Set down word for word the lines that begin the entries and run through the line containing "connected; so the". Give nothing further.
BEGIN Supplied material
(* ===== verification/SourceHeld.v ===== *)
(** * The source that the sampler holds

    Along the life of the sampler (src/roadcastd.c) and of its session
    (src/source_session.c) an open source is the session's, which knows that it is
    connected; so the end of the sampler closes it. *)

From Stdlib Require Import String.
From S2P Require Import Prelude Effect Text Options Wire CatalogDefs Catalog SourceSession Sampler.
From S2P Require Import ServerDefs ServerOps DaemonOps Harmless SetupDefs SetupOps.

Section Held.
Context `{Catalog} {V W : Type} `{U : !Uv W} `{P : !Process W} `{HP : !ProcessOk P U} `{K : !Clock W}
  `{S : !VhalSource V W} `{HK : !StreamsOk K} `{HF : !SourceOk S K}.
Implicit Types (s : roadcast_source_session_t V) (sm : sampler_t V) (d : daemon V W) (w : W).

Definition session_held s w : Prop :=
  owns w Source -> connected s <> 0 /\ source_open (vhal s).

Definition source_held sm w : Prop :=
  owns w Source -> fake sm = 0 /\ connected (sampler_source sm) <> 0
    /\ source_open (vhal (sampler_source sm)).

Lemma clock_source w : owns (monotonic_ns w).2 Source -> owns w Source.
Proof. by apply (harmless_clock (R := undisturbed) (D := fun _ _ => True)). Qed.

Lemma schedule_retry_held s now w :
  (owns w Source -> source_open (vhal s)) -> ~ owns (schedule_retry s now w).2 Source.
Proof.
  intros Hs. pose proof (source_close_ok (vhal s) w Hs) as Hc. unfold schedule_retry.
  by destruct (roadcast_vhal_close (vhal s) w).
Qed.

Lemma read_connected_held s fs now w :
  connected s <> 0 -> (owns w Source -> source_open (vhal s)) ->
  let '(_, s', _, w') := read_connected s fs now w in session_held s' w'.
Proof.
  intros Hc Hs. unfold read_connected. pose proof (source_read_ok (vhal s) fs w) as Hr.
  destruct (roadcast_vhal_read (vhal s) fs w) as [[[r v] fs'] w']. destruct Hr as [Hr1 Hr2].
  destruct (r <? 0); [|intros Ho; cbn; auto].
  match goal with |- context [schedule_retry ?x now w'] =>
    pose proof (schedule_retry_held x now w' ltac:(cbn; auto)) as Hn;
    by destruct (schedule_retry x now w') end.
Qed.

Lemma session_read_held s fs now w :
  session_held s w ->
  let '(_, s', _, w') := roadcast_source_session_read s fs now w in session_held s' w'.
Proof.
  intros Hs. unfold roadcast_source_session_read.
  destruct (Z.eqb_spec (connected s) 0) as [Hz|Hz]; [|apply read_connected_held; [done|by intros []%Hs]].
  destruct (_ <? _); [exact Hs|].
  assert (Hno : ~ owns w Source) by (intros []%Hs; done).
  pose proof (source_open_ok (vhal s) (default EmptyString (process_name s)) w Hno) as Ho.
  destruct (roadcast_vhal_open _ _ _) as [[rc v] w']. destruct (rc <? 0).
  - match goal with |- context [schedule_retry ?x now w'] =>
      pose proof (schedule_retry_held x now w' ltac:(done)) as Hn;
      by destruct (schedule_retry x now w') end.
  - apply read_connected_held; [done|]. intros _. apply Ho.
Qed.

(** The session keeps the name it was given. *)
Lemma retry_name s now w : process_name (schedule_retry s now w).1 = process_name s.
Proof. unfold schedule_retry. destruct (roadcast_vhal_close _ _). cbn. by destruct (_ <? _). Qed.

Lemma read_connected_name s fs now w :
  let '(_, s', _, _) := read_connected s fs now w in process_name s' = process_name s.
Proof.
  unfold read_connected. destruct (roadcast_vhal_read _ _ _) as [[[r v] fs'] w'].
  destruct (r <? 0); [|done].
  match goal with |- context [schedule_retry ?x now w'] =>
    pose proof (retry_name x now w') as Hn; by destruct (schedule_retry x now w') end.
Qed.

Lemma session_read_name s fs now w :
  let '(_, s', _, _) := roadcast_source_session_read s fs now w in process_name s' = process_name s.
Proof.
  unfold roadcast_source_session_read. destruct (_ =? 0); [|apply read_connected_name].
  destruct (_ <? _); [done|]. destruct (roadcast_vhal_open _ _ _) as [[rc v] w']. destruct (rc <? 0).
  - match goal with |- context [schedule_retry ?x now w'] =>
      pose proof (retry_name x now w') as Hn; by destruct (schedule_retry x now w') end.
  - match goal with |- context [read_connected ?x ?fs' now w'] =>
      exact (read_connected_name x fs' now w') end.
Qed.

Lemma session_close_held s w :
  (owns w Source -> source_open (vhal s)) -> ~ owns (roadcast_source_session_close s w).2 Source.
Proof.
  intros Hs. pose proof (source_close_ok (vhal s) w Hs) as Hc. unfold roadcast_source_session_close.
  by destruct (roadcast_vhal_close (vhal s) w).
Qed.

Lemma source_held_less sm w w' :
  (owns w' Source -> owns w Source) -> source_held sm w -> source_held sm w'.
Proof. intros Hw Hs Ho. auto. Qed.

Lemma take_sample_held sm sequence w :
  source_held sm w -> let '(_, _, _, sm', w') := take_sample sm sequence w in source_held sm' w'.
Proof.
  intros Hs. unfold take_sample. destruct (Z.eqb_spec (fake sm) 0) as [Hf|Hf]; cbn [negb]; [|exact Hs].
  pose proof (clock_source w) as Hk. destruct (monotonic_ns w) as [now w1].
  pose proof (session_read_held (sampler_source sm) zero_frames now w1) as Hr.
  destruct (roadcast_source_session_read _ _ _ _) as [[[r s'] fs] w2].
  assert (H2 : session_held s' w2) by (apply Hr; intros Ho; apply Hs; auto).
  intros Ho. destruct (H2 Ho). unfold count_result.
  destruct (r =? -1); [by split_and!|]. destruct (0 <? r); by split_and!.
Qed.

Lemma iteration_held stop1 stop2 sm sequence next_tick w :
  source_held sm w ->
  match sampler_iteration stop1 stop2 sm sequence next_tick w with
  | (Some (sm', _, _), w') => source_held sm' w'
  | (None, w') => source_held sm w'
  end.
Proof.
  intros Hs. unfold sampler_iteration. destruct stop1; [done|]. cbv zeta.
  apply (source_held_less sm _ (sleep_until (u64 (next_tick + period_ns sm)) w)) in Hs;
    [|apply source_sleep_ok].
  destruct stop2; [done|].
  pose proof (take_sample_held sm (u64 (sequence + 1)) _ Hs) as H1.
  destruct (take_sample _ _ _) as [[[[sampled new] r] sm'] w1].
  pose proof (clock_source w1) as Hk1. destruct (monotonic_ns w1) as [t1 w2].
  pose proof (clock_source w2) as Hk2. destruct (monotonic_ns w2) as [t2 w3].
  intros Ho. apply H1. auto.
Qed.

Lemma thread_held d :
  source_held (sampler d) (world d) -> source_held (sampler (thread_step d)) (world (thread_step d)).
Proof.
  intros Hs. unfold thread_step. set (stop := stop_requested (process d)).
  pose proof (iteration_held stop stop (sampler d) (thread_sequence d) (thread_next_tick d) (world d) Hs) as Hi.
  by destruct (sampler_iteration _ _ _ _ _ _) as [[[[? ?] ?]|] ?].
Qed.

Lemma sampler_init_held hz_ fake_ alloc w :
  ~ owns w Source ->
  match (sampler_init hz_ fake_ alloc w : option (sampler_t V) * W) with
  | (Some sm, w') => source_held sm w' /\ fake sm = fake_
      /\ (fake_ = 0 -> process_name (sampler_source sm) = alloc)
  | (None, w') => ~ owns w' Source
  end.
Proof.
  intros Hno. unfold sampler_init. cbv zeta.
  destruct (Z.eqb_spec fake_ 0) as [->|Hf]; cbn [negb].
  2: { pose proof (clock_source w) as Hk1. destruct (monotonic_ns w) as [t1 w1].
       pose proof (clock_source w1) as Hk2. destruct (monotonic_ns w1) as [t2 w2].
       split_and!; [|done|done]. intros Ho. exfalso. auto. }
  destruct alloc as [name|]; [|done].
  unfold roadcast_source_session_init. cbn -[monotonic_ns roadcast_source_session_read merge_sampled_frames].
  pose proof (clock_source w) as Hk. destruct (monotonic_ns w) as [t w1]. cbn [snd] in Hk.
  match goal with |- context [roadcast_source_session_read ?x zero_frames t w1] =>
    pose proof (session_read_held x zero_frames t w1 ltac:(intros Ho; exfalso; auto)) as H2;
    pose proof (session_read_name x zero_frames t w1) as Hn;
    destruct (roadcast_source_session_read x zero_frames t w1) as [[[r s'] fs] w2] end.
  pose proof (clock_source w2) as Hk1. destruct (monotonic_ns w2) as [t1 w3].
  pose proof (clock_source w3) as Hk2. destruct (monotonic_ns w3) as [t2 w4].
  cbn -[merge_sampled_frames] in *.
  split_and!.
  - intros Ho. assert (Ho2 : owns w2 Source) by auto. specialize (H2 Ho2).
    unfold count_result. destruct (r =? -1); [done|]. by destruct (0 <? r).
  - unfold count_result. destruct (r =? -1); [done|]. by destruct (0 <? r).
  - intros _. unfold count_result. destruct (r =? -1); [done|]. by destruct (0 <? r).
Qed.

End Held.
END Supplied material
◆ **Completed exercise**
(* ===== verification/SourceHeld.v ===== *)
(** * The source that the sampler holds

    Along the life of the sampler (src/roadcastd.c) and of its session
    (src/source_session.c) an open source is the session's, which knows that it is
    connected; so the end of the sampler closes it. *)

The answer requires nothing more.